## Dataset entries
(* ===== verification/WorkerRefine.v ===== *)
(** * What a worker does to the sessions

    Every step of a worker is a run of the operations of [SessionSpec]: an admission is
    [OConnect], a request [OHandshake], a timer [OSweep], a removal [OClose]; the receive
    loop hands frames to the switch ([OFrame]) and replaces the receive state of one session
    ([OTraffic]).  The other workers keep their connections ([others]) meanwhile. *)
From stdpp Require Import pretty sorting.
From S2P Require Import Prelude Protocol Utils Crypto Frame Xor Fec Buffer Reorder RxActor Adaptive Queue Port PortSpec VSwitch Pool Brutal PeerInfo Session SessionSpec SessionGuard Writer WriterRun Reader ReaderSpec Worker WorkerSpec.

Section Traffic.
Context `{FrameChannel} `{CryptoPrims}.

(** ** The receive state of a session *)

Definition traffic (s s' : ClientSession) : Prop :=
  exists rb dd actor dec, s' = cs_traffic s (cs_port s) rb dd actor dec.
#[local] Instance traffic_preorder : PreOrder traffic.
Proof.
  split.
  - intros s. exists (cs_reorder_buf s), (cs_dedup s), (cs_rx_actor s), (es_fec_dec (cs_epoch_state s)).
    destruct s as [? ? ? ? ? [] ? ? ? ? ? ? [? ? ? ? ? ? ? ? ? []] ? ? ? ? ?]; done.
  - intros s ? ? (rb & dd & a & d & ->) (rb' & dd' & a' & d' & ->).
    exists rb', dd', (match a' with Some x => Some x | None => a end), (match d' with Some x => Some x | None => d end).
    destruct s as [? ? ? ? ? [] ? ? ? ? ? ? [? ? ? ? ? ? ? ? ? []] ? ? ? ? ?]; destruct a', d'; done.
Qed.
Lemma traffic_rx s rb dd : traffic s (cs_set_rx s rb dd (cs_rx_actor s)).
Proof.
  exists rb, dd, None, None. destruct s as [? ? ? ? ? [] ? ? ? ? ? ? [? ? ? ? ? ? ? ? ? []] ? ? ? ? ?]; done.
Qed.
Lemma traffic_actor s a b : cs_rx_actor s = Some b -> traffic s (cs_set_rx s (cs_reorder_buf s) (cs_dedup s) (Some a)).
Proof.
  intros E. exists (cs_reorder_buf s), (cs_dedup s), (Some a), None.
  destruct s as [? ? ? ? ? [] ? ? ? ? ? ? [? ? ? ? ? ? ? ? ? []] ? ? ? ? ?]; done.
Qed.
Lemma traffic_dec s d b : es_fec_dec (cs_epoch_state s) = Some b -> traffic s (cs_set_dec s (Some d)).
Proof.
  intros E. exists (cs_reorder_buf s), (cs_dedup s), None, (Some d).
  destruct s as [? ? ? ? ? [] ? ? ? ? ? ? [? ? ? ? ? ? ? ? ? []] ? ? ? ? ?]; done.
Qed.
(* ===== verification/ClientRx.v ===== *)
(** * The data loop of a client connection: [dial_and_serve] of [src/src/client.rs]

    One turn checks whether the connection has to go (an error of the receive actor,
    exhausted sequence numbers, a forced reconnect), waits for the poller, drains the
    socket to [WouldBlock] and hands the frames to the receive actor or, with a single
    connection, through batches to the reorder buffer and the TAP delivery queue, and
    then runs the sending half ([Writer.client_tx_turn]).  [ClientShared] is what all
    connections share; [ClientRx] and [ClientTx] are the local variables.  What the
    poller, the socket, the kernel and the random source answer is the input of a turn.
    Times are microseconds; the reorder buffer keeps milliseconds. *)
From S2P Require Import Prelude Protocol Utils Crypto Frame Xor Fec Buffer Reorder RxActor Adaptive Queue Port Cork Pool Brutal PeerInfo Session Hooks TapDelivery Client Writer.

(** ** State *)

Record ClientShared `{FrameChannel} := {
  sh_client : Client;
  sh_delivery : TapDelivery;
  sh_force_generation : Z;
  sh_instance_id : text;
  sh_rx_bytes : Z;
  sh_rx_packets : Z;
  sh_live_conns : Z }.

Record ClientRx := {
  lr_scanner : FrameScanner;
  (** the plaintext rustls holds *)
  lr_reader : list read_event;
  lr_producer : option RxProducer;
  lr_fec_data : list (Z * frame);
  lr_reorder_input : list (Z * frame);
  lr_owned_input : list (Z * FrameVec) }.

(** What is fixed when the loop starts. *)
Record RxMode := {
  md_ic_rx : option InnerCipher;
  md_use_xor_fec : bool;
  md_conns_count : Z;
  md_rx_bypass : bool;
  md_static_rx : bool;
  md_owned_rx : bool;
  md_rx_batch_cap : nat;
  md_reconnect_generation : Z;
  md_proxied : bool }.

(** [rx_batch_size]: the variable's value if it is one of four, else the default. *)
Definition rx_batch_size (env : option Z) : nat :=
  match env with
  | Some n => if (n =? 16) || (n =? 32) || (n =? 64) || (n =? 128) then Z.to_nat n else RX_ACTOR_BATCH_CAP
  | None => RX_ACTOR_BATCH_CAP
  end.

(** [owned_env] is [TLSVPN_RX_OWNED != "0"]. *)
Definition rx_mode `{FrameChannel} (conf : ClientConf) (cl : Client) (keys : link_keys) (rx_bypass owned_env : bool) (batch_env : option Z)
    (generation : Z) : RxMode :=
  let fec := use_xor_fec conf cl in
  let static_rx := bool_decide (ct_rx_actor cl = None) && (cc_conns_count conf =? 1) && negb fec && rx_bypass in
  {| md_ic_rx := lk_ic_rx keys; md_use_xor_fec := fec; md_conns_count := cc_conns_count conf; md_rx_bypass := rx_bypass;
     md_static_rx := static_rx; md_owned_rx := static_rx && owned_env; md_rx_batch_cap := rx_batch_size batch_env;
     md_reconnect_generation := generation; md_proxied := cc_socks5 conf |}.
Definition ClientRx_new `{FrameChannel} (cl : Client) (lazy : bool) (batch_env : option Z) : ClientRx :=
  {| lr_scanner := FrameScanner_new lazy; lr_reader := [];
     lr_producer := (fun a => producer a (rx_batch_size batch_env)) <$> ct_rx_actor cl;
     lr_fec_data := []; lr_reorder_input := []; lr_owned_input := [] |}.

Inductive rx_close :=
| ActorError (e : rx_error) | SequenceExhausted | GenerationChanged | PollFailed
| ReadEof | BadPackets | ReadFailed | ActorQueueClosed | ControlWithoutNegotiation
| ControlRejected (e : fec_error) | ScannerFailed (e : io_error) | SendingHalf (r : tx_close).

Section ClientRx.
Context `{FrameChannel} `{CryptoPrims} `{Rustls}.
Context (p : cpu) (vec_grow : Z -> Z) (vec : frame -> FrameVec).
Context (PADDING_CACHE : list Z) (mode : pad_mode).

(** An answer of [read_tls] with the [process_new_packets] that follows it: the
    plaintext that becomes readable and what the packets do to the sending half of
    rustls (an alert or a key update may be queued). *)
Inductive tls_read :=
| TData (process : tls -> tls) (plain : list read_event) | TEof | TBadPackets (process : tls -> tls) | TBlock | TTimedOut | TFail.

(** The state of one turn; [rt_reason] is [close_reason] with [conn_closed]. *)
Record rx_turn := {
  rt_shared : ClientShared;
  rt_link : ClientRx;
  rt_tls : tls;
  rt_last_rx : Z;
  rt_bytes : Z;
  rt_packets : Z;
  rt_reason : option rx_close }.

Definition sh_set (sh : ClientShared) (cl : Client) (td : TapDelivery) : ClientShared :=
  {| sh_client := cl; sh_delivery := td; sh_force_generation := sh_force_generation sh; sh_instance_id := sh_instance_id sh;
     sh_rx_bytes := sh_rx_bytes sh; sh_rx_packets := sh_rx_packets sh; sh_live_conns := sh_live_conns sh |}.
Definition lr_set_batches (l : ClientRx) (fec_data reorder_input : list (Z * frame)) (owned : list (Z * FrameVec)) : ClientRx :=
  {| lr_scanner := lr_scanner l; lr_reader := lr_reader l; lr_producer := lr_producer l; lr_fec_data := fec_data;
     lr_reorder_input := reorder_input; lr_owned_input := owned |}.
Definition lr_set_io (l : ClientRx) (sc : FrameScanner) (rd : list read_event) (pr : option RxProducer) : ClientRx :=
  {| lr_scanner := sc; lr_reader := rd; lr_producer := pr; lr_fec_data := lr_fec_data l;
     lr_reorder_input := lr_reorder_input l; lr_owned_input := lr_owned_input l |}.
Definition rt_set (c : rx_turn) (sh : ClientShared) (l : ClientRx) : rx_turn :=
  {| rt_shared := sh; rt_link := l; rt_tls := rt_tls c; rt_last_rx := rt_last_rx c; rt_bytes := rt_bytes c;
     rt_packets := rt_packets c; rt_reason := rt_reason c |}.
Definition rt_set_link (c : rx_turn) (l : ClientRx) : rx_turn := rt_set c (rt_shared c) l.
Definition rt_count (c : rx_turn) (n : nat) : rx_turn :=
  {| rt_shared := rt_shared c; rt_link := rt_link c; rt_tls := rt_tls c; rt_last_rx := rt_last_rx c;
     rt_bytes := u64_sat_add (rt_bytes c) (Z.of_nat n + 10); rt_packets := u64_sat_add (rt_packets c) 1; rt_reason := rt_reason c |}.
Definition rt_close (c : rx_turn) (r : rx_close) : rx_turn :=
  {| rt_shared := rt_shared c; rt_link := rt_link c; rt_tls := rt_tls c; rt_last_rx := rt_last_rx c; rt_bytes := rt_bytes c;
     rt_packets := rt_packets c; rt_reason := Some r |}.
(** Ciphertext arrived. *)
Definition rt_received (c : rx_turn) (process : tls -> tls) (plain : list read_event) (now : Z) : rx_turn :=
  let l := rt_link c in
  {| rt_shared := rt_shared c; rt_link := lr_set_io l (lr_scanner l) (lr_reader l ++ plain) (lr_producer l);
     rt_tls := process (rt_tls c); rt_last_rx := now; rt_bytes := rt_bytes c; rt_packets := rt_packets c;
     rt_reason := rt_reason c |}.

## WORK REQUEST
In the entries above, find the line with "lr_reorder_input := lr_reorder_input" and the line with "rt_packets := rt_packets c; rt_reason := rt_reason", then set down exactly those two and every line between them, nothing else.

## RESULT OF THE EXERCISE
     lr_reorder_input := lr_reorder_input l; lr_owned_input := lr_owned_input l |}.
Definition rt_set (c : rx_turn) (sh : ClientShared) (l : ClientRx) : rx_turn :=
  {| rt_shared := sh; rt_link := l; rt_tls := rt_tls c; rt_last_rx := rt_last_rx c; rt_bytes := rt_bytes c;
     rt_packets := rt_packets c; rt_reason := rt_reason c |}.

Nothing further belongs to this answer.